LEGAL STANDARD Defendants ask the court to dismiss the Receiver’s complaint under Rules 12(c) and 19(b) of the Federal Rules of Civil Procedure for failure to join a necessary and indispensable party. Really, it is Rule 12(b)(7) and that operates in conjunction with Rule 19 to address whether a lawsuit must be dismissed if a required party is not and cannot be joined. When reviewing a Rule 12 motion to dismiss, the court “must accept all well-pleaded allegations in the complaint as true and construe them in the light most favorable to the plaintiff. Albers v. Bd. of Cty. Comm'rs of Jefferson Cty., 771 F.3d 697, 700 (10th Cir. 2014). ANALYSIS Ms. Taylor maintains that the LeRoy Taylor Estate is a necessary and indispensable party under Rule 19. But, according to Ms. Taylor, the LeRoy Taylor Estate cannot be joined to this action because the statute of limitations has passed. Ms. Taylor requests that the court dismiss this case or, in the alternative, include protective provisions in its final judgment to reduce

prejudice to Ms. Taylor. There is a three-step analysis for determining whether dismissal for failure to join a party is proper under Rule 19. Citizen Potawatomi Nation v. Norton, 248 F.3d 993, 997 (10th Cir. 2001). Id. First, the court must determine if the party is a necessary party. If the absent party is not necessary, the analysis is complete. If the absent party is necessary, the court then considers the second step of whether joinder of the party is feasible. Id. If joinder is not feasible, the court must determine whether the absent party is indispensable, meaning “whether in equity and good conscience the action can continue in his absence.” Id. A party is necessary under Rule 19 if:

(A) in that person's absence, the court cannot accord complete relief among existing parties; or

(B) that person claims an interest relating to the subject of the action and is so situated that disposing of the action in the person's absence may: (i) as a practical matter impair or impede the person's ability to protect the interest; or

(ii) leave an existing party subject to a substantial risk of incurring double, multiple, or otherwise inconsistent obligations because of the interest.
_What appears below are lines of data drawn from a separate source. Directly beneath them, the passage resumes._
(* ===== verification/Sinks.v ===== *)
(** * spdlog: console and ring buffer sinks

    sinks/stdout_sinks-inl.h (the console sink of the program, outside Windows)
    and ringbuffer_sink.h, which keeps the newest messages in a circular queue. *)

From S2P Require Import Prelude Machine CircularQ SpdCommon SpdLogger.

(** ** stdout_sink *)

(** [stdout_sink_base] outside Windows: its formatter and the text that reached
    the stream.  [fault] says for every write whether it fails and how many
    characters still get through; the code ignores it. *)
Record stdout_sink (F : Type) := mkstdout {
  file_ : list Z;
  std_formatter_ : F;
  writes : nat }.
Arguments mkstdout {F}.
Arguments file_ {F}.
Arguments std_formatter_ {F}.
Arguments writes {F}.

Definition stdout_sink_new {F} (dflt : F) : stdout_sink F := mkstdout [] dflt 0.

Section stdout.
Context {F : Type} (format : F -> log_msg -> outcome (list Z)) (fault : nat -> option Z).

(** [fwrite_bytes] and [fflush], results unused. *)
Definition put_stream (text : list Z) (s : stdout_sink F) : stdout_sink F :=
  let out := match fault (writes s) with None => text | Some k => take (Z.to_nat k) text end in
  mkstdout (file_ s ++ out) (std_formatter_ s) (S (writes s)).

Definition stdout_log (msg : log_msg) : M (stdout_sink F) unit :=
  let! f := gets std_formatter_ in
  let! formatted := of_outcome (format f msg) in
  modify (put_stream formatted).

Definition stdout_flush : M (stdout_sink F) unit := ret tt.

Definition stdout_set_formatter (f : F) (s : stdout_sink F) : stdout_sink F := mkstdout (file_ s) f (writes s).
Definition stdout_set_pattern (make : list Z -> F) (pattern : list Z) (s : stdout_sink F) : stdout_sink F :=
  stdout_set_formatter (make pattern) s.

#[export] Instance stdout_is_sink : Sink F (stdout_sink F) := {
  sink_it := stdout_log;
  flush_it := stdout_flush;
  put_formatter := stdout_set_formatter }.

Lemma stdout_safe (Hf : forall f m, format f m <> Undef) : SinkSafe F (stdout_sink F) (fun _ => True).
Proof.
  split; intros; (split; [|done]); [|done]. simpl. unfold stdout_log, bind, gets, of_outcome.
  specialize (Hf (std_formatter_ s) msg). by destruct (format (std_formatter_ s) msg).
Qed.
End stdout.

(** ** ringbuffer_sink *)

Record ringbuffer_sink (F : Type) := mkringbuffer {
  rb_q_ : circular_q log_msg_buffer;
  rb_formatter_ : F }.
Arguments mkringbuffer {F}.
Arguments rb_q_ {F}.
Arguments rb_formatter_ {F}.

Definition ringbuffer_sink_new {F} (dflt : F) (n_items : Z) : ringbuffer_sink F :=
  mkringbuffer (circular_q_new log_msg_buffer_default n_items) dflt.

(** [lim > 0 ? min(lim, items_available) : items_available]. *)
Definition items_wanted (lim items_available : Z) : Z :=
  if 0 <? lim then Z.min lim items_available else items_available.

Section ringbuffer.
Context {F : Type} (format : F -> log_msg -> outcome (list Z)).

Definition ringbuffer_sink_it_ (msg : log_msg) : M (ringbuffer_sink F) unit :=
  zoom rb_q_ (fun q s => mkringbuffer q (rb_formatter_ s)) (push_back (log_msg_buffer_of msg)).
Definition ringbuffer_flush_ : M (ringbuffer_sink F) unit := ret tt.

(** The loop of [last_raw] and [last_formatted]: [n] elements from index [i];
    [f] is what is put into the result for an element. *)
Fixpoint collect {A} (f : log_msg_buffer -> outcome A) (i : Z) (n : nat) (q : circular_q log_msg_buffer) : outcome (list A) :=
  match n with
  | O => Ok []
  | S n =>
      match at_ i q with
      | Ok b =>
          match f b with
          | Ok a => match collect f (i + 1) n q with Ok l => Ok (a :: l) | Throw e => Throw e | Undef => Undef end
          | Throw e => Throw e
          | Undef => Undef
          end
      | _ => Undef
      end
  end.

Definition last_raw (lim : Z) (s : ringbuffer_sink F) : outcome (list log_msg_buffer) :=
  let items_available := size (rb_q_ s) in
  let n_items := items_wanted lim items_available in
  collect (fun b => Ok (log_msg_buffer_copy b)) (items_available - n_items) (Z.to_nat n_items) (rb_q_ s).

Definition last_formatted (lim : Z) (s : ringbuffer_sink F) : outcome (list (list Z)) :=
  let items_available := size (rb_q_ s) in
  let n_items := items_wanted lim items_available in
  collect (fun b => format (rb_formatter_ s) (as_log_msg b)) (items_available - n_items) (Z.to_nat n_items) (rb_q_ s).

#[export] Instance ringbuffer_is_sink : Sink F (ringbuffer_sink F) := {
  sink_it := ringbuffer_sink_it_;
  flush_it := ringbuffer_flush_;
  put_formatter f s := mkringbuffer (rb_q_ s) f }.

(** The messages held, oldest first. *)
Definition held (s : ringbuffer_sink F) : list log_msg := map as_log_msg (contents (rb_q_ s)).

Lemma collect_ok {A} (f : log_msg_buffer -> outcome A) (g : log_msg_buffer -> A) q i n :
  wf q -> 0 <= i -> i + Z.of_nat n <= size q -> Forall (fun b => f b = Ok (g b)) (contents q) ->
  collect f i n q = Ok (map g (take n (drop (Z.to_nat i) (contents q)))).
Proof.
  intros W Hi Hn HF. revert i Hi Hn. induction n as [|n IH]; intros i Hi Hn; [done|]. cbn [collect].
  rewrite (at_ok q i W Hi). pose proof (zlen_contents q W) as Hz. unfold zlen in Hz.
  destruct (lookup_lt_is_Some_2 (contents q) (Z.to_nat i)) as [b Eb]; [lia|]. rewrite Eb.
  rewrite Forall_forall in HF. rewrite (HF b) by (by eapply list_elem_of_lookup_2).
  rewrite IH by lia. rewrite (drop_S _ _ _ Eb). simpl.
  by replace (Z.to_nat (i + 1)) with (S (Z.to_nat i)) by lia.
Qed.

(** After a list of messages the queue holds the buffers of the last ones. *)
Lemma ringbuffer_run (dflt : F) n msgs :
  0 <= n < 2 ^ 63 - 1 ->
  let s := foldl (fun s m => snd (ringbuffer_sink_it_ m s)) (ringbuffer_sink_new dflt n) msgs in
  wf (rb_q_ s) /\ max_items_ (rb_q_ s) = n + 1 /\
  contents (rb_q_ s) = map log_msg_buffer_of (drop (length msgs - Z.to_nat n) msgs).
Proof.
  intros Hn. induction msgs as [|m msgs IH] using rev_ind.
  - destruct (circular_q_new_wf log_msg_buffer_default n Hn) as [W V]. cbv zeta. cbn [foldl ringbuffer_sink_new rb_q_].
    pose proof (f_equal capacity V) as Vc. pose proof (f_equal items V) as Vi. unfold view in Vc, Vi.
    cbn [capacity items] in Vc, Vi. split_and!; [exact W|lia|exact Vi].
  - rewrite foldl_app. cbn [foldl]. set (s := foldl _ _ msgs) in *. destruct IH as (W & C & I).
    destruct (push_back_ok (rb_q_ s) (log_msg_buffer_of m) W) as (q & E & Wq & V).
    unfold ringbuffer_sink_it_, zoom. rewrite E. simpl.
    pose proof (f_equal capacity V) as Vc. pose proof (f_equal items V) as Vi. clear V.
    unfold ring_push in Vc, Vi. cbn [view capacity items] in Vc, Vi. rewrite I in Vc, Vi. unfold zlen in Vc, Vi.
    rewrite length_map, length_drop in Vc, Vi. rewrite length_app. simpl.
    assert (HC : max_items_ q = n + 1) by (destruct (_ <? _); cbn [capacity] in Vc; lia).
    split_and!; [done|done|]. destruct (_ <? _) eqn:El; cbn [items] in Vi; bool_to_prop; rewrite Vi.
    + replace (length msgs + 1 - Z.to_nat n)%nat with O by lia. replace (length msgs - Z.to_nat n)%nat with O by lia.
      by rewrite !drop_0, map_app.
    + replace (length msgs + 1 - Z.to_nat n)%nat with (S (length msgs - Z.to_nat n))%nat by lia.
      rewrite <- (map_app log_msg_buffer_of _ [m]), <- skipn_map.
      rewrite <- (drop_app_le msgs [m]) by lia. rewrite <- skipn_map, drop_drop. f_equal. lia.
Qed.
End ringbuffer.

(** The ring buffer sink remembers the newest messages: after any sequence of
    messages it holds the last [n] of them in order, and [last_raw] with a
    limit returns the last messages up to the limit, each showing the text it
    was logged with. *)
Theorem ringbuffer_last {F} (dflt : F) (n lim : Z) (msgs : list log_msg) :
  0 <= n < 2 ^ 63 - 1 -> 0 <= lim ->
  exists s, foldl (fun s m => snd (ringbuffer_sink_it_ m s)) (ringbuffer_sink_new dflt n) msgs = s /\ wf (rb_q_ s) /\
    held s = drop (length msgs - Z.to_nat n) msgs /\
    exists l, last_raw lim s = Ok l /\
      map as_log_msg l = drop (length (held s) - Z.to_nat (items_wanted lim (zlen (held s)))) (held s).
Proof.
  intros Hn Hl. set (s := foldl _ _ msgs). destruct (ringbuffer_run dflt n msgs Hn) as (W & C & I). fold s in W, C, I.
  assert (Hh : held s = drop (length msgs - Z.to_nat n) msgs).
  { unfold held. rewrite I, map_map. erewrite map_ext; [apply map_id|]. intros m. apply as_log_msg_of. }
  exists s. split_and!; [done|done|exact Hh|].
  pose proof (zlen_contents _ W) as Hz. pose proof (size_range _ W) as Hr. set (k := items_wanted lim (size (rb_q_ s))).
  assert (Hk : 0 <= k <= size (rb_q_ s)) by (unfold k, items_wanted; split_if; bool_to_prop; lia).
  unfold last_raw. fold k. erewrite collect_ok; [|done|lia|lia|apply Forall_forall; intros; reflexivity].
  eexists. split; [done|]. rewrite map_map.
  assert (Hzh : zlen (held s) = size (rb_q_ s)) by (rewrite <- Hz; unfold held, zlen; by rewrite length_map).
  rewrite Hzh. fold k. unfold zlen in Hz, Hzh. rewrite take_ge by (rewrite length_drop; lia). unfold held at 2.
  rewrite <- !skipn_map. replace (Z.to_nat (size (rb_q_ s) - k)) with (length (held s) - Z.to_nat k)%nat by lia. f_equal.
  rewrite I, !map_map. apply map_ext. intros m. unfold log_msg_buffer_copy. by rewrite !(proj1 (as_log_msg_of _)).
Qed.

Lemma ringbuffer_last_witness :
  let msg t := log_msg_new 1 0 source_loc_default (chars "net") info t in
  exists l, last_raw 1 (foldl (fun s m => snd (ringbuffer_sink_it_ m s)) (ringbuffer_sink_new tt 2)
      [msg (chars "a"); msg (chars "b"); msg (chars "c")]) = Ok l /\ map as_log_msg l = [msg (chars "c")].
Proof.
  cbv zeta. destruct (ringbuffer_last tt 2 1 [log_msg_new 1 0 source_loc_default (chars "net") info (chars "a");
    log_msg_new 1 0 source_loc_default (chars "net") info (chars "b");
    log_msg_new 1 0 source_loc_default (chars "net") info (chars "c")]) as (s & <- & _ & Hh & l & E & P); [lia|lia|].
  exists l. split; [exact E|]. rewrite P, Hh. reflexivity.
Defined.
Fed. R. Civ. Pro. 19. As explained below, the LeRoy Taylor Estate meets neither definition of a necessary party. a. Complete Relief Among Existing Parties A court is able to provide complete relief when a potential party’s absence “does not prevent the plaintiffs from receiving their requested … relief.” Sac and Fox Nation of Missouri v. Norton, 240 F.3d 1250, 1258 (10th Cir. 2001). The complete relief requirement is “is meant to preclude multiple lawsuits on the same cause of action.” Alto v. Black, 738 F.3d 1111, 1115 (9th

Cir. 2013) (internal quotations omitted). Here, the Receiver seeks the recovery of funds that the Receivership Defendants diverted to Defendants as fraudulent Silver Pool returns. The court can grant this relief without joining the LeRoy Taylor Estate to this action because Utah’s Uniform Voidable Transactions Act (the Utah Act)2 allows for such a result.